* **TASK INSTRUCTIONS**:
Find the line in the entries below that contains "unfold reviewCmd, GetIssue.". Repeat it exactly, and every line after it through the line that contains "([float]) and, for".

* **EXTRACTED MATERIAL**:
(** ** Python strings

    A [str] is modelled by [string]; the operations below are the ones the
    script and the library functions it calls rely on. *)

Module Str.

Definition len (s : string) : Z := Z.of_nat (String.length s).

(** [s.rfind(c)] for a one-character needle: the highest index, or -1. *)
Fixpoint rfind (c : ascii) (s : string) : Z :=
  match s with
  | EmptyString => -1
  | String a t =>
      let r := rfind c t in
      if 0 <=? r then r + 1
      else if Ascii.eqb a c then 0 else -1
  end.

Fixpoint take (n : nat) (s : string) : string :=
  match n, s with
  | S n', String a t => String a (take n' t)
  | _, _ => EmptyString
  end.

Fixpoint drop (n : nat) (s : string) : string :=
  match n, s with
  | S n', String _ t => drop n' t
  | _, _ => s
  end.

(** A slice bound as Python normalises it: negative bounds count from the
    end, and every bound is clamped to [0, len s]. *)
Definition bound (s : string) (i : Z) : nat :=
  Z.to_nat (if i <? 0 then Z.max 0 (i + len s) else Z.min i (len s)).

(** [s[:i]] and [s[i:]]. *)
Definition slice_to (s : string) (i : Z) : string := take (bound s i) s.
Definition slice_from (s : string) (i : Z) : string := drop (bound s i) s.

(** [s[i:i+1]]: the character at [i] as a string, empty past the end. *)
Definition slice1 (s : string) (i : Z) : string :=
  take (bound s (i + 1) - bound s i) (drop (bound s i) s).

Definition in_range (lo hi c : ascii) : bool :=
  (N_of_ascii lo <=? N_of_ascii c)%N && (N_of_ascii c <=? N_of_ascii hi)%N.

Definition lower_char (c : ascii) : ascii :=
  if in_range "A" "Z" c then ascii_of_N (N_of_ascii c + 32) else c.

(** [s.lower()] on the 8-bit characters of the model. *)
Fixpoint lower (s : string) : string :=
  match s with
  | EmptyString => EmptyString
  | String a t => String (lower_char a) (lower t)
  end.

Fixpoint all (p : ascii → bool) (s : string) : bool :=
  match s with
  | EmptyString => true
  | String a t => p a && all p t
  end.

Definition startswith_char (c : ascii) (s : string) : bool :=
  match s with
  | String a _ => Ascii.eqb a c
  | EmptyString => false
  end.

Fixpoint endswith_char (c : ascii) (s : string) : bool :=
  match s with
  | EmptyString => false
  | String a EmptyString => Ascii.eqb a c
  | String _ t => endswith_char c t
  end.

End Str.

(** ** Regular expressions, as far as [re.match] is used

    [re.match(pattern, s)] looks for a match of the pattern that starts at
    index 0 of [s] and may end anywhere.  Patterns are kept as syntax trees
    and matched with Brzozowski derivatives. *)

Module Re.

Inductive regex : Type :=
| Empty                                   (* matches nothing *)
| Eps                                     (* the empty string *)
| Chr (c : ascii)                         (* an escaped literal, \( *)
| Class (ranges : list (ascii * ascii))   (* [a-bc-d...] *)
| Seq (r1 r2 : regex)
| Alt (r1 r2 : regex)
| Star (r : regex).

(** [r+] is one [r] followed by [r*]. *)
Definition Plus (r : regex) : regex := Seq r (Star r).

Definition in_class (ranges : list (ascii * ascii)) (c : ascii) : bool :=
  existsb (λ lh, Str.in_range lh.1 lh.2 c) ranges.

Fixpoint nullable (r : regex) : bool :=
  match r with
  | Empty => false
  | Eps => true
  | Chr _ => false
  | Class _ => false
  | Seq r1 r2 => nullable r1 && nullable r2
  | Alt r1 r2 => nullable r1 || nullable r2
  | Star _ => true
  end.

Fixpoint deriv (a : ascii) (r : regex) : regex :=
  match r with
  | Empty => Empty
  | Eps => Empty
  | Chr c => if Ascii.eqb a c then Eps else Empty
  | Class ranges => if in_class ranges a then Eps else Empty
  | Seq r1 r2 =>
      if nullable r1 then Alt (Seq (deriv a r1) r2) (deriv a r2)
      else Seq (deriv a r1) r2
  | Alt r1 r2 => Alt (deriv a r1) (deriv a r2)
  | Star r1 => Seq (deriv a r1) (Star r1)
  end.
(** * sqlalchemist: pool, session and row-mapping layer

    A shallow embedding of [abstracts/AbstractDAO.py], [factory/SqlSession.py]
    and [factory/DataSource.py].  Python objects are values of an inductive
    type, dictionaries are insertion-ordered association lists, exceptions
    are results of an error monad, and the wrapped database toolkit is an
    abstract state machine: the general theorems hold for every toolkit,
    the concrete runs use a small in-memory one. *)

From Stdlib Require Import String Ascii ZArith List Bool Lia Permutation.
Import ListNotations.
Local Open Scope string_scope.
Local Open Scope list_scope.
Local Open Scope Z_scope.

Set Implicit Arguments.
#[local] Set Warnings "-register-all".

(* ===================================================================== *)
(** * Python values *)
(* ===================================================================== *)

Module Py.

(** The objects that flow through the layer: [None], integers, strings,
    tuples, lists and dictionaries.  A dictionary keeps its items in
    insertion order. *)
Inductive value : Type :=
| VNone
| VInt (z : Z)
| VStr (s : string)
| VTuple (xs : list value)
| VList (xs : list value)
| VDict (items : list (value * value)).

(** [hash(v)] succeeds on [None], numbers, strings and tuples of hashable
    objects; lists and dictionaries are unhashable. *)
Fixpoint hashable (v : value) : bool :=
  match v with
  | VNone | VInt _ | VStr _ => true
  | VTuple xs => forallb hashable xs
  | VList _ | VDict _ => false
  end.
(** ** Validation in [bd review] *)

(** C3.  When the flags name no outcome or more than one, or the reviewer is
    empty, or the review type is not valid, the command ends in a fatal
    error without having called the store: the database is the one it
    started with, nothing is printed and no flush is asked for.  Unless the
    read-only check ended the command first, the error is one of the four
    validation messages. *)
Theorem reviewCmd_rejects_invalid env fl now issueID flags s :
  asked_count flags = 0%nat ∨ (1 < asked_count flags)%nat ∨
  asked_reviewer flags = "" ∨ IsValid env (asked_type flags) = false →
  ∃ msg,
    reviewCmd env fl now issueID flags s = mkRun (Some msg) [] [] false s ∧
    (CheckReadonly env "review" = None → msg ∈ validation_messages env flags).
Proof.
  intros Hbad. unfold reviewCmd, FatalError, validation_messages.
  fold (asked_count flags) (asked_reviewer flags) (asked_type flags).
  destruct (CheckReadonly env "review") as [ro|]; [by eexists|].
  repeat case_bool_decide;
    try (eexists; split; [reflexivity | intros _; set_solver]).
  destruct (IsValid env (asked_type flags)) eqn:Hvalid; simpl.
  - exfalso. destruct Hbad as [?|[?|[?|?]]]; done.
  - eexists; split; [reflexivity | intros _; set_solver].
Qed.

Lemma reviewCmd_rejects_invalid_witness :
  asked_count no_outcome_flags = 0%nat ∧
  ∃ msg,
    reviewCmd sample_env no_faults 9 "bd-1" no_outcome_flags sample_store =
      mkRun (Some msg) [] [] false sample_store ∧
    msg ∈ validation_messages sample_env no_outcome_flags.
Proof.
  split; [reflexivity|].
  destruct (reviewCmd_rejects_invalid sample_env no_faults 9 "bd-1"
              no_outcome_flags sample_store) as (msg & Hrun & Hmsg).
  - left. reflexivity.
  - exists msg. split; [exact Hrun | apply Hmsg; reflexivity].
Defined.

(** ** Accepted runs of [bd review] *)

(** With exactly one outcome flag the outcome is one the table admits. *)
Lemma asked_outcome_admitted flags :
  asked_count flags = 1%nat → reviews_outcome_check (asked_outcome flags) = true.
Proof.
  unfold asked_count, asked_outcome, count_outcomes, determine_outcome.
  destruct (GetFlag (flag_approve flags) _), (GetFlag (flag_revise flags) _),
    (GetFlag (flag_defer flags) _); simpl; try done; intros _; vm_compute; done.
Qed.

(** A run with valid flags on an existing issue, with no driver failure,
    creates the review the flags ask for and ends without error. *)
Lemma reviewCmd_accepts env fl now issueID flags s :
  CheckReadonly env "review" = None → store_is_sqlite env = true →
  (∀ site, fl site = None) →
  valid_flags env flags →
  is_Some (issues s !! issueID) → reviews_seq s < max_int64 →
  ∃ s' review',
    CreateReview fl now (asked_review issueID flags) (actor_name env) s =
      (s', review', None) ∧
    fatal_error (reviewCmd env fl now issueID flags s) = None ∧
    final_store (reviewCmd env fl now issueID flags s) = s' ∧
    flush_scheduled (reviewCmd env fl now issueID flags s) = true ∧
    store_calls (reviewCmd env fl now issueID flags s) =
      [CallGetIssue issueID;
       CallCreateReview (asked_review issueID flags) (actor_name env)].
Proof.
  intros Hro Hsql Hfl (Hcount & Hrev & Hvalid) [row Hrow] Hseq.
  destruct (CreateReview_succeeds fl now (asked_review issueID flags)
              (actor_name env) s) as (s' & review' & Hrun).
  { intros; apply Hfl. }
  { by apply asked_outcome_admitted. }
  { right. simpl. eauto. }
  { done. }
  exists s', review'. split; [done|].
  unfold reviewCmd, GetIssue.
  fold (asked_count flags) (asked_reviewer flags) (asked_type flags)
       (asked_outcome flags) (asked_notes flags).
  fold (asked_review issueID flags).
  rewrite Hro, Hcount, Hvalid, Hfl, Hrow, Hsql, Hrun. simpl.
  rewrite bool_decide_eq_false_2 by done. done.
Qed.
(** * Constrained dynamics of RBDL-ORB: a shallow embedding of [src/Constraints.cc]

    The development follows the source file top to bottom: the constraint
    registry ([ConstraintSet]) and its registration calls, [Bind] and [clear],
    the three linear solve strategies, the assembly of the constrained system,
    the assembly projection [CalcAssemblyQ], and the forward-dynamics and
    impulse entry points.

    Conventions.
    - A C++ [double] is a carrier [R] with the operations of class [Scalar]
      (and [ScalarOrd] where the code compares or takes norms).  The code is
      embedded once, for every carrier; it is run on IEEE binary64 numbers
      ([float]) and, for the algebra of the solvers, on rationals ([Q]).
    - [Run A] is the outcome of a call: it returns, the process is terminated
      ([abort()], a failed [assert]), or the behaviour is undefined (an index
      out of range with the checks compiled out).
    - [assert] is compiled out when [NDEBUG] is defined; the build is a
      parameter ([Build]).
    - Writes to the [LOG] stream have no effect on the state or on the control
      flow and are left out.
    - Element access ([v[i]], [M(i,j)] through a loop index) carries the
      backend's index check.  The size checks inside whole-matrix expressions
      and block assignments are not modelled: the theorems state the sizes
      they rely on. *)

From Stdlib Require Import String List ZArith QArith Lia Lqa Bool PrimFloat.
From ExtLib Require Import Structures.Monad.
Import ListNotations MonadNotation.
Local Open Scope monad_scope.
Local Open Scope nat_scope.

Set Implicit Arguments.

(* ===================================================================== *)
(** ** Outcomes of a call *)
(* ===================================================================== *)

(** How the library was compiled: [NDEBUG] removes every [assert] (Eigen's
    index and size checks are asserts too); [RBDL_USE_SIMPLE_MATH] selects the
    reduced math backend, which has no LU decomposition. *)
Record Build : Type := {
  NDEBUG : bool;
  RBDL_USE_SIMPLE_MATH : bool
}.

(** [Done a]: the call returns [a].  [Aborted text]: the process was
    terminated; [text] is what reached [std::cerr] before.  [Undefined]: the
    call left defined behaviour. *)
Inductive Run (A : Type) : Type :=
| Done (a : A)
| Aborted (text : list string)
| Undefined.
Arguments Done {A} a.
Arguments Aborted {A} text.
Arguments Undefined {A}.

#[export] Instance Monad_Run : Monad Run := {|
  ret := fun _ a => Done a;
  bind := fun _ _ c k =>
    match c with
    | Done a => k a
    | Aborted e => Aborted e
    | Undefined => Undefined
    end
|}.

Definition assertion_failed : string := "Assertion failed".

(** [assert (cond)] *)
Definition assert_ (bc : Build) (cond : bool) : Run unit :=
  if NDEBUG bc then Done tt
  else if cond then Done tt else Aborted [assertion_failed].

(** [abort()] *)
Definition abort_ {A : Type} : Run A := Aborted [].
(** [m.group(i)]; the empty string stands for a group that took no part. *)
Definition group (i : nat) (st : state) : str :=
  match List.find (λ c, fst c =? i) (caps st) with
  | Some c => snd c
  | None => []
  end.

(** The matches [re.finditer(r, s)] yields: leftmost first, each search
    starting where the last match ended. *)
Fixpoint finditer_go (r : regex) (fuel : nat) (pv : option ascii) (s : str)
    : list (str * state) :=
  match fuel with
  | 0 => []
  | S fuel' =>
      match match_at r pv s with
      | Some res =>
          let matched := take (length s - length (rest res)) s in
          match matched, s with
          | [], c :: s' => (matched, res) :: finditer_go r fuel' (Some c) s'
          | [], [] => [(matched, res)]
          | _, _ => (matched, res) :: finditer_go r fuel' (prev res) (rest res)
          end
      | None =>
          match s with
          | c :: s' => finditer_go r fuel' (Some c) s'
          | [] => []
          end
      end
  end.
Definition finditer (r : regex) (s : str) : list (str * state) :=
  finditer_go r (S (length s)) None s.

* **ANSWER BOX**:
  unfold reviewCmd, GetIssue.
  fold (asked_count flags) (asked_reviewer flags) (asked_type flags)
       (asked_outcome flags) (asked_notes flags).
  fold (asked_review issueID flags).
  rewrite Hro, Hcount, Hvalid, Hfl, Hrow, Hsql, Hrun. simpl.
  rewrite bool_decide_eq_false_2 by done. done.
Qed.
(** * Constrained dynamics of RBDL-ORB: a shallow embedding of [src/Constraints.cc]

    The development follows the source file top to bottom: the constraint
    registry ([ConstraintSet]) and its registration calls, [Bind] and [clear],
    the three linear solve strategies, the assembly of the constrained system,
    the assembly projection [CalcAssemblyQ], and the forward-dynamics and
    impulse entry points.

    Conventions.
    - A C++ [double] is a carrier [R] with the operations of class [Scalar]
      (and [ScalarOrd] where the code compares or takes norms).  The code is
      embedded once, for every carrier; it is run on IEEE binary64 numbers
      ([float]) and, for the algebra of the solvers, on rationals ([Q]).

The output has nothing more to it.